Entries taken from a collection

(** C33: the reconnect delay is a capped exponential.  At any point of a run,
    with f waits sat out since the last stream that opened, the delay the
    client uses (and, when it is waiting, waits for) is 200 ms times 2^f, at
    most 5 s; it is therefore always between 200 ms and 5 s and the doubling
    never overflows its 64-bit duration. *)
Theorem attach_backoff_capped l0 es l (Ha : attached l0 es l) :
  exists f, retried l0 es l f /\
    delay l = Z.min (200000000 * 2 ^ Z.of_nat f) 5000000000 /\ 200000000 <= delay l <= 5000000000 /\
    forall d, ph l = Waiting d -> d = delay l.
Proof.
  destruct Ha as [(tr & ta & ctl & rc & tty & sent & raw & Hr) Hs].
  apply Run_ok in Hr as (Hp & _ & Hd & _). destruct (steps_retried _ _ _ Hs) as [f Hf].
  destruct (retried_delay l0 es l f) as [Hl Hw]; [by rewrite backoff_0|done|done|].
  exists f. pose proof (backoff_range f) as Hb. rewrite backoff_ns in *. rewrite Hl.
  split; [exact Hf|]. split; [done|]. split; [|by rewrite <- Hl].
  clear -Hb. unfold reconnectInitialDelay, reconnectMaxDelay, Millisecond, Second in Hb. lia.
Qed.

(** C34: what makes the client give up.  A step that ends a run either saw the
    pump end in an orderly way (no error, EOF, a reset, a cancelled context or
    one of the shutdown texts) and returns nil, or returns a context error, or
    returns the error of a dial that is fatal or was made under a finished
    context; any other dial failure is waited out and any other pump failure
    is answered by a resume. *)
Theorem attach_gives_up_only l e l' r
  (Hs : lstep l e = Some l') (Hlive : forall r0, ph l <> Returned r0) (Hret : ph l' = Returned r) :
  (exists err, IsExpectedShutdown err = true /\ r = None /\
     ((exists k rest ctx, ph l = Pumping k /\ e = EvSelect ctx /\
        exists raw, errcs l !! k = Some (raw :: rest) /\ err = pump_result raw) \/
      exists c, e = EvSelectCtx c /\ err = Some (Sentinel c))) \/
  (exists c, r = Some (Sentinel c) /\ (e = EvWaitCtx c \/ e = EvSelect (Some c) \/ e = EvSelectCtx c)) \/
  (exists dial wr ctx ctl err, e = EvDial dial wr ctx ctl /\ r = Some err /\
     fst (dialPTY (proto l) (rendered l) dial wr) = Some err /\
     (isFatalDialError (Some err) = true \/ is_Some ctx)).
Proof.
  destruct (background e) eqn:Eb.
  { apply lstep_background in Hs as (Hp & _); [|done]. rewrite Hp in Hret. by destruct (Hlive r). }
  destruct e as [dial wr ctx ctl| |c| | | |ctx|c|]; try discriminate Eb; unfold lstep, read_step, add_step, input_step, resize_step in Hs.
  - right; right. destruct (ph l) eqn:Ep; try done. destruct (dialPTY _ _ _ _) as [[er|] hd] eqn:Ed; [|by simplify_eq].
    destruct (_ || _) eqn:Eo; [|by simplify_eq]. simplify_eq. cbn in Hret. injection Hret as <-.
    exists dial, wr, ctx, ctl, er. rewrite Ed. split_and!; [done|done|done|].
    apply orb_true_iff in Eo as [?|?%bool_decide_eq_true]; auto.
  - destruct (ph l) eqn:Ep; try done. by simplify_eq.
  - right; left. destruct (ph l) eqn:Ep; try done. simplify_eq. injection Hret as <-. eauto.
  - destruct (ph l) as [| |k|] eqn:Ep; try done. destruct (errcs l !! k) as [[|err rest]|] eqn:Ee; try done.
    injection Hs as <-. unfold after_pump in Hret. destruct (IsExpectedShutdown _) eqn:Es.
    + left. injection Hret as <-. exists (pump_result err). split_and!; [done|done|]. left.
      exists k, rest, ctx. split_and!; [done|done|]. by exists err.
    + right; left. destruct ctx as [c|]; [|done]. injection Hret as <-. eauto.
  - destruct (ph l) as [| |k|] eqn:Ep; try done. injection Hs as <-. unfold after_pump in Hret.
    destruct (IsExpectedShutdown _) eqn:Es.
    + left. injection Hret as <-. exists (Some (Sentinel c)). split_and!; [done|done|]. right. by exists c.
    + right; left. injection Hret as <-. eauto.
Qed.
End invariant.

**EXERCISE:** In the entries above, find the line with "client uses (and, when" and the line with "one of the shutdown", then restate word for word both of them and every line between, with nothing more.

**ANSWER BOX:**
    client uses (and, when it is waiting, waits for) is 200 ms times 2^f, at
    most 5 s; it is therefore always between 200 ms and 5 s and the doubling
    never overflows its 64-bit duration. *)
Theorem attach_backoff_capped l0 es l (Ha : attached l0 es l) :
  exists f, retried l0 es l f /\
    delay l = Z.min (200000000 * 2 ^ Z.of_nat f) 5000000000 /\ 200000000 <= delay l <= 5000000000 /\
    forall d, ph l = Waiting d -> d = delay l.
Proof.
  destruct Ha as [(tr & ta & ctl & rc & tty & sent & raw & Hr) Hs].
  apply Run_ok in Hr as (Hp & _ & Hd & _). destruct (steps_retried _ _ _ Hs) as [f Hf].
  destruct (retried_delay l0 es l f) as [Hl Hw]; [by rewrite backoff_0|done|done|].
  exists f. pose proof (backoff_range f) as Hb. rewrite backoff_ns in *. rewrite Hl.
  split; [exact Hf|]. split; [done|]. split; [|by rewrite <- Hl].
  clear -Hb. unfold reconnectInitialDelay, reconnectMaxDelay, Millisecond, Second in Hb. lia.
Qed.

(** C34: what makes the client give up.  A step that ends a run either saw the
    pump end in an orderly way (no error, EOF, a reset, a cancelled context or
    one of the shutdown texts) and returns nil, or returns a context error, or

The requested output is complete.